TRY IT: Look below for the line that contains "Inductive caller_pc := C_wait_sent", then copy it and each following line exactly, through and including the line that contains "(** The worker: in".

MATERIAL FOR THIS EXERCISE:
"""
(* ===== verification/Blocking.v ===== *)
(** Blocking sends (BlockingSendUnreliableMessage, doSend, onACK, garbageCollect): any
    number of callers wait for their message to be sent and then for its reply. The
    session's worker hands over the one; the other comes from goroutines, one for each
    acknowledgement the connection receives, which run beside each other and beside the
    connection. Session.v has what each of them does to the session; here are their waits
    and how they interleave. That the system's source of randomness never fails (doSend
    would report it and leave its caller waiting) is assumed here. *)

From S2P Require Import Prelude GoStd Message Session.

(** How a call ends: with a reply, [ErrReplyTimeout], [ErrMessageNotSent] or the queue's
    own error. *)
Inductive result := R_reply (p : bytes) | R_timeout | R_not_sent | R_refused.

(** A caller in [<-sentWaitChan], in its [select], or returned. *)
Inductive caller_pc := C_wait_sent | C_wait_reply | C_returned (r : result).

(** One call, its message and channels. *)
Record Call := mkCall {
  caller : caller_pc;
  sent : bool;              (* the minclient has sent the message *)
  stored : bool;            (* surbIDMap has the message *)
  closed : bool;            (* sentWaitChan is closed *)
}.

(** The worker: in its [select], in [doSend] for a message before the SURB is stored,
    before the sending on sentWaitChan, before the closing of it, or gone. *)
Inductive worker_pc := W_idle | W_sent (i : nat) | W_stored (i : nat) | W_failed (i : nat) | W_gone.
"""
ANSWER BOX:
Inductive caller_pc := C_wait_sent | C_wait_reply | C_returned (r : result).

(** One call, its message and channels. *)
Record Call := mkCall {
  caller : caller_pc;
  sent : bool;              (* the minclient has sent the message *)
  stored : bool;            (* surbIDMap has the message *)
  closed : bool;            (* sentWaitChan is closed *)
}.

(** The worker: in its [select], in [doSend] for a message before the SURB is stored,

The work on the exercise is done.